_Assignment:_ Retype the listing without any alteration.
>>>>>
(** [desc->platform_ops = ops;] *)
Definition slot_set_ops_of (ops : ptr) (desc : ptr) : cmd mem unit :=
  d ← on_devs (hload desc); on_devs (hstore desc (set_desc_ops ops d)).

(** The descriptor's new mutex after its operations. *)
Definition slot_attach (id : Z) (ops : ptr) (init : cmd (platform D W) (Z * ptr)) :
  cmd mem (Z * ptr) :=
  init_with (on_dev init) (fun desc => _ ← slot_set_ops_of ops desc; slot_init id desc).

(** [no_os_mutex_remove(desc->mutex); table[desc->id] = NULL;] *)
Definition slot_remove (desc : ptr) : cmd mem unit :=
  d ← on_devs (hload desc);
  _ ← on_slot_mutexes (no_os_mutex_remove (desc_mutex_of d));
  d ← on_devs (hload desc);
  on_slots (astore (desc_slot d) None).

(** [desc->mutex] *)
Definition slot_mutex (desc : ptr) : cmd mem ptr :=
  d ← on_devs (hload desc); mret (desc_mutex_of d).

Definition slot_locked {A} (desc : ptr) (op : cmd mem A) : cmd mem A :=
  locked_call slot_mutexes set_slot_mutexes (slot_mutex desc) op.

(** [no_os_mutex_lock(desc->mutex)] on its own, and the unlock. *)
Definition slot_lock (desc : ptr) : cmd mem unit :=
  mutex ← slot_mutex desc; on_slot_mutexes (no_os_mutex_lock mutex).

Definition slot_unlock (desc : ptr) : cmd mem unit :=
  mutex ← slot_mutex desc; on_slot_mutexes (no_os_mutex_unlock mutex).

Definition slot_dispatch {Ops F} (driver : positive -> Ops) (sel : Ops -> option F) (desc : ptr)
    (valid : bool) (k : F -> cmd mem Z) : cmd mem Z :=
  dispatch (fun p => on_devs (hload p)) desc_ops driver sel desc valid k.

(** *** Reading and writing *)

Lemma slot_mem_eta (m : mem) : SlotMem (slots m) (devs m) (slot_mutexes m) (dev_world m) = m.
Proof. by destruct m. Qed.

Lemma slots_load (m : mem) i p :
  0 <= i -> slots m !! Z.to_nat i = Some p -> on_slots (aload i) m = Done (p, m).
Proof.
  intros Hi Hp. unfold on_slots. rewrite (zoom_done _ _ _ _ _ _ (aload_done _ _ _ Hi Hp)).
  by rewrite slot_mem_eta.
Qed.

Lemma slots_store (m : mem) i p :
  0 <= i -> (Z.to_nat i < length (slots m))%nat ->
  on_slots (astore i p) m
  = Done (tt, SlotMem (<[Z.to_nat i := p]> (slots m)) (devs m) (slot_mutexes m) (dev_world m)).
Proof.
  intros Hi Hlt. unfold on_slots. erewrite zoom_done by (apply astore_done; lia). done.
Qed.

Lemma devs_load (m : mem) p d :
  cells (devs m) !! p = Some d -> on_devs (hload (Some p)) m = Done (d, m).
Proof.
  intros Hp. unfold on_devs. rewrite (zoom_done _ _ _ _ _ _ (hload_done _ _ _ Hp)).
  by rewrite slot_mem_eta.
Qed.

Lemma devs_store (m : mem) p d d0 :
  cells (devs m) !! p = Some d0 ->
  on_devs (hstore (Some p) d) m
  = Done (tt, SlotMem (slots m) (Heap (<[p := d]> (cells (devs m))) (next_block (devs m))
                (oom (devs m))) (slot_mutexes m) (dev_world m)).
Proof. intros Hp. unfold on_devs. by rewrite (zoom_done _ _ _ _ _ _ (hstore_done _ _ d _ Hp)). Qed.

Lemma on_dev_run {A} (c : cmd (platform D W) A) (m : mem) a h w :
  c (devs m, dev_world m) = Done (a, (h, w)) ->
  on_dev c m = Done (a, SlotMem (slots m) h (slot_mutexes m) w).
Proof. intros Hc. unfold on_dev, zoom. by rewrite Hc. Qed.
<<<<<
_Finished exercise:_
(** [desc->platform_ops = ops;] *)
Definition slot_set_ops_of (ops : ptr) (desc : ptr) : cmd mem unit :=
  d ← on_devs (hload desc); on_devs (hstore desc (set_desc_ops ops d)).

(** The descriptor's new mutex after its operations. *)
Definition slot_attach (id : Z) (ops : ptr) (init : cmd (platform D W) (Z * ptr)) :
  cmd mem (Z * ptr) :=
  init_with (on_dev init) (fun desc => _ ← slot_set_ops_of ops desc; slot_init id desc).

(** [no_os_mutex_remove(desc->mutex); table[desc->id] = NULL;] *)
Definition slot_remove (desc : ptr) : cmd mem unit :=
  d ← on_devs (hload desc);
  _ ← on_slot_mutexes (no_os_mutex_remove (desc_mutex_of d));
  d ← on_devs (hload desc);
  on_slots (astore (desc_slot d) None).

(** [desc->mutex] *)
Definition slot_mutex (desc : ptr) : cmd mem ptr :=
  d ← on_devs (hload desc); mret (desc_mutex_of d).

Definition slot_locked {A} (desc : ptr) (op : cmd mem A) : cmd mem A :=
  locked_call slot_mutexes set_slot_mutexes (slot_mutex desc) op.

(** [no_os_mutex_lock(desc->mutex)] on its own, and the unlock. *)
Definition slot_lock (desc : ptr) : cmd mem unit :=
  mutex ← slot_mutex desc; on_slot_mutexes (no_os_mutex_lock mutex).

Definition slot_unlock (desc : ptr) : cmd mem unit :=
  mutex ← slot_mutex desc; on_slot_mutexes (no_os_mutex_unlock mutex).

Definition slot_dispatch {Ops F} (driver : positive -> Ops) (sel : Ops -> option F) (desc : ptr)
    (valid : bool) (k : F -> cmd mem Z) : cmd mem Z :=
  dispatch (fun p => on_devs (hload p)) desc_ops driver sel desc valid k.

(** *** Reading and writing *)

Lemma slot_mem_eta (m : mem) : SlotMem (slots m) (devs m) (slot_mutexes m) (dev_world m) = m.
Proof. by destruct m. Qed.

Lemma slots_load (m : mem) i p :
  0 <= i -> slots m !! Z.to_nat i = Some p -> on_slots (aload i) m = Done (p, m).
Proof.
  intros Hi Hp. unfold on_slots. rewrite (zoom_done _ _ _ _ _ _ (aload_done _ _ _ Hi Hp)).
  by rewrite slot_mem_eta.
Qed.

Lemma slots_store (m : mem) i p :
  0 <= i -> (Z.to_nat i < length (slots m))%nat ->
  on_slots (astore i p) m
  = Done (tt, SlotMem (<[Z.to_nat i := p]> (slots m)) (devs m) (slot_mutexes m) (dev_world m)).
Proof.
  intros Hi Hlt. unfold on_slots. erewrite zoom_done by (apply astore_done; lia). done.
Qed.

Lemma devs_load (m : mem) p d :
  cells (devs m) !! p = Some d -> on_devs (hload (Some p)) m = Done (d, m).
Proof.
  intros Hp. unfold on_devs. rewrite (zoom_done _ _ _ _ _ _ (hload_done _ _ _ Hp)).
  by rewrite slot_mem_eta.
Qed.

Lemma devs_store (m : mem) p d d0 :
  cells (devs m) !! p = Some d0 ->
  on_devs (hstore (Some p) d) m
  = Done (tt, SlotMem (slots m) (Heap (<[p := d]> (cells (devs m))) (next_block (devs m))
                (oom (devs m))) (slot_mutexes m) (dev_world m)).
Proof. intros Hp. unfold on_devs. by rewrite (zoom_done _ _ _ _ _ _ (hstore_done _ _ d _ Hp)). Qed.

Lemma on_dev_run {A} (c : cmd (platform D W) A) (m : mem) a h w :
  c (devs m, dev_world m) = Done (a, (h, w)) ->
  on_dev c m = Done (a, SlotMem (slots m) h (slot_mutexes m) w).
Proof. intros Hc. unfold on_dev, zoom. by rewrite Hc. Qed.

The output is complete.